LAUSR

This study aimed to analyze the effect of exercise-induced hyperpnea on gross efficiency (GE) and anaerobic capacity estimates during a self-paced 3-min supramaximal cycle time trial (TT). Fourteen highly-trained male cyclists performed 7×4-min submaximal stages, a 6-min passive rest, a 3-min TT, a 5-min passive rest, and a 6-min submaximal stage. Three models were based on the 7×4-min linear regression extrapolation method, using (1) the conventional model (7-YLIN); (2) the same 7-YLIN model but correcting for the additional ventilatory cost (i.e., hyperpnea) (7-YLIN-V-cor); and, (3) accounting for linearly declining GE during the TT (7-YLIN-D). The other three models were based on GE from the last submaximal stage, using the conventional model (GELAST) and the same modifications as described for 7+YLIN, i.e., (1) GELAST, (2) GELAST-V-cor, and (3) GELAST-D. The GELAST model generated 18% higher values of anaerobic capacity than the 7-YLIN model (P<0.05). During the TT, the hyperpnea corrected model (i.e., 7-YLIN-V-cor or GELAST-V-cor) generated, compared to the respective conventional model (i.e., 7-YLIN or GELAST), ~0.7 percentage points lower GE and ~11% higher anaerobic capacity (all, P<0.05).
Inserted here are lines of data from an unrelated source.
(** Of the messages, those that are news to a queue that knows the identifiers [ids]: the
    unnamed ones, and the first under each unknown identifier. *)
Fixpoint news (ids : gset string) (pts : list PendingTurn) : list PendingTurn :=
  match pts with
  | [] => []
  | pt :: pts =>
    if decide (pt_EventID pt = "") then pt :: news ids pts
    else if decide (pt_EventID pt ∈ ids) then news ids pts
    else pt :: news ({[pt_EventID pt]} ∪ ids) pts
  end.

Lemma news_ext pts : forall ids ids', (forall id, id <> "" -> id ∈ ids <-> id ∈ ids') -> news ids pts = news ids' pts.
Proof.
  induction pts as [|pt pts IH]; intros ids ids' H; [done|]. cbn. case_decide as Hid; [f_equal; by apply IH|].
  pose proof (H _ Hid) as Hpt. destruct (decide (pt_EventID pt ∈ ids)), (decide (pt_EventID pt ∈ ids')); try tauto; [by apply IH|].
  f_equal. apply IH. set_solver.
Qed.

Lemma news_of_known ids pts :
  (forall pt, pt ∈ pts -> pt_EventID pt <> "" -> pt_EventID pt ∈ ids) -> news ids pts = filter (fun pt => pt_EventID pt = "") pts.
Proof.
  induction pts as [|pt pts IH]; intros H; [done|]. cbn [news].
  assert (news ids pts = filter (fun pt => pt_EventID pt = "") pts) as -> by (apply IH; intros; apply H; [by right|done]).
  destruct (decide (pt_EventID pt = "")) as [E|E]; [by rewrite filter_cons_True|].
  rewrite filter_cons_False by done. rewrite decide_True; [done|]. apply H; [by left|done].
Qed.

(** All that a queue refuses: what it holds as well. *)
Definition known_ids (now : Z) (q : SessionQueue) : gset string :=
  list_to_set (map pt_EventID (bx_items q)) ∪ recent_ids now q.

Definition fits (q : SessionQueue) (n : nat) : Prop := bx_cap q <= 0 \/ Z.of_nat (length (bx_items q) + n) <= bx_cap q.

Lemma seen_known now q id :
  bx_seenTTL q = defaultSeenTTL -> id <> "" ->
  seen_before now id (pruneRecentIDs now q) = bool_decide (id ∈ known_ids now q).
Proof.
  intros Ht Hid. apply eq_bool_prop_intro. rewrite bool_decide_spec. unfold seen_before, known_ids.
  destruct (prune_same now q) as (-> & _ & _ & _ & ->). rewrite Ht, (proj2 (String.eqb_neq _ _) Hid). cbn [negb andb].
  rewrite elem_of_union, elem_of_list_to_set, elem_of_recent_ids, orb_True. f_equiv.
  - rewrite Is_true_true, existsb_exists, list_elem_of_fmap. setoid_rewrite <- list_elem_of_In. split.
    + intros (x & Hx & [_ E%String.eqb_eq]%andb_true_iff). by exists x.
    + intros (x & E & Hx). exists x. split; [done|]. change (st_EventID x) with (pt_EventID x).
      by rewrite <- E, (proj2 (String.eqb_neq _ _) Hid), String.eqb_refl.
  - unfold recent. rewrite Is_true_true. destruct (bx_recentIDs (pruneRecentIDs now q) !! id) as [t|] eqn:E.
    + apply prune_recent in E as [E Hw]; [|done]. split; [intros _; exists t; split; [done|lia]|intros _; apply Z.leb_le; lia].
    + split; [done|]. intros (t & Hl & Hw). assert (bx_recentIDs (pruneRecentIDs now q) !! id = Some t) as E'; [|congruence].
      apply prune_recent; [done|]. split; [done|lia].
Qed.

Lemma enqueue_known now pt q :
  bx_seenTTL q = defaultSeenTTL -> pt_EventID pt <> "" -> pt_EventID pt ∈ known_ids now q ->
  (Enqueue now pt q).1 = pruneRecentIDs now q.
Proof.
  intros Ht Hid Hk. unfold Enqueue, box_enqueue. change (st_EventID pt) with (pt_EventID pt).
  by rewrite seen_known, bool_decide_eq_true_2.
Qed.

Lemma enqueue_new now pt q :
  bx_seenTTL q = defaultSeenTTL -> (pt_EventID pt <> "" -> pt_EventID pt ∉ known_ids now q) -> fits q 1 ->
  (Enqueue now pt q).1 = put_item now pt (pruneRecentIDs now q).
Proof.
  intros Ht Hn Hc. unfold Enqueue, box_enqueue. change (st_EventID pt) with (pt_EventID pt).
  assert (seen_before now (pt_EventID pt) (pruneRecentIDs now q) = false) as ->.
  { destruct (String.eqb_spec (pt_EventID pt) "") as [->|Hid]; [done|].
    by rewrite seen_known, bool_decide_eq_false_2 by auto. }
  unfold full. destruct (prune_same now q) as (-> & _ & -> & _ & _).
  assert ((0 <? bx_cap q) && (bx_cap q <=? Z.of_nat (length (bx_items q))) = false) as ->; [|done].
  apply andb_false_iff. destruct Hc; [left; by apply Z.ltb_ge|right; apply Z.leb_gt; lia].
Qed.

Lemma known_pruned now q : bx_seenTTL q = defaultSeenTTL -> known_ids now (pruneRecentIDs now q) = known_ids now q.
Proof.
  intros Ht. unfold known_ids. destruct (prune_same now q) as (-> & _). f_equal. apply leibniz_equiv. intros id.
  rewrite !elem_of_recent_ids. unfold recent. split; intros (t & Hl & Hw); exists t; (split; [|done]).
  - by apply prune_recent in Hl as [? _].
  - apply prune_recent; [done|]. split; [done|lia].
Qed.

Lemma known_put now pt q id :
  bx_seenTTL q = defaultSeenTTL -> id <> "" ->
  id ∈ known_ids now (put_item now pt q) <-> id = pt_EventID pt \/ id ∈ known_ids now q.
Proof.
  intros Ht Hid. unfold known_ids, put_item. cbn [bx_items]. rewrite map_app, !elem_of_union, !elem_of_list_to_set, elem_of_app.
  change (map pt_EventID [st_filed now pt]) with [pt_EventID pt]. rewrite list_elem_of_singleton, !elem_of_recent_ids.
  unfold recent. cbn [bx_recentIDs]. change (st_EventID pt) with (pt_EventID pt).
  destruct (String.eqb_spec (pt_EventID pt) "") as [E|E]; cbn [negb]; [tauto|].
  destruct (decide (id = pt_EventID pt)) as [->|Hne]; [tauto|]. rewrite lookup_insert_ne by done. tauto.
Qed.

(** Putting messages back where there is room for them. *)
Lemma requeue now rest : forall q,
  bx_seenTTL q = defaultSeenTTL -> fits q (length rest) ->
  bx_items (enqueuePendingTurns now rest q) = bx_items q ++ map (pt_filed now) (news (known_ids now q) rest).
Proof.
  induction rest as [|pt rest IH]; intros q Ht Hc; [by rewrite app_nil_r|].
  change (enqueuePendingTurns now (pt :: rest) q) with (enqueuePendingTurns now rest (Enqueue now pt q).1).
  destruct (prune_same now q) as (Hi & _ & Hcap & _ & Htt). cbn [length] in Hc.
  assert ((pt_EventID pt <> "" -> pt_EventID pt ∉ known_ids now q) ->
    bx_items (enqueuePendingTurns now rest (Enqueue now pt q).1)
    = bx_items q ++ pt_filed now pt :: map (pt_filed now) (news ({[pt_EventID pt]} ∪ known_ids now q) rest)) as Hput.
  { intros Hn. rewrite enqueue_new; [|done|done|destruct Hc; [by left|right; lia]]. rewrite IH.
    - cbn [put_item bx_items]. rewrite Hi, <- app_assoc. cbn [app]. do 3 f_equal. apply news_ext. intros id Hid.
      rewrite known_put, known_pruned by congruence. set_solver.
    - cbn. congruence.
    - unfold fits, put_item. cbn [bx_items bx_cap]. rewrite length_app, Hi, Hcap. cbn. destruct Hc; [by left|right; lia]. }
  cbn [news]. destruct (decide (pt_EventID pt = "")) as [Hid|Hid].
  - rewrite Hput by done. rewrite Hid. cbn [map]. do 3 f_equal. apply news_ext. set_solver.
  - destruct (decide (pt_EventID pt ∈ known_ids now q)) as [Hk|Hk]; [|by rewrite Hput].
    rewrite enqueue_known by done. rewrite IH; [by rewrite Hi, known_pruned|congruence|].
    unfold fits. rewrite Hi, Hcap. destruct Hc; [by left|right; lia].
Qed.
The post-TT GE was 1.9 percentage points lower (P<0.001) and the 7-YLIN-D or GELAST-D model generated, compared to the respective conventional model, a lower GE (~1.0 percentage points) and ~17% higher anaerobic capacity during the TT (all, P<0.05). In conclusion, the correction for a declining GE due to hyperpnea during a supramaximal TT resulted in an increased required total metabolic rate and anaerobic energy expenditure compared to the conventional models.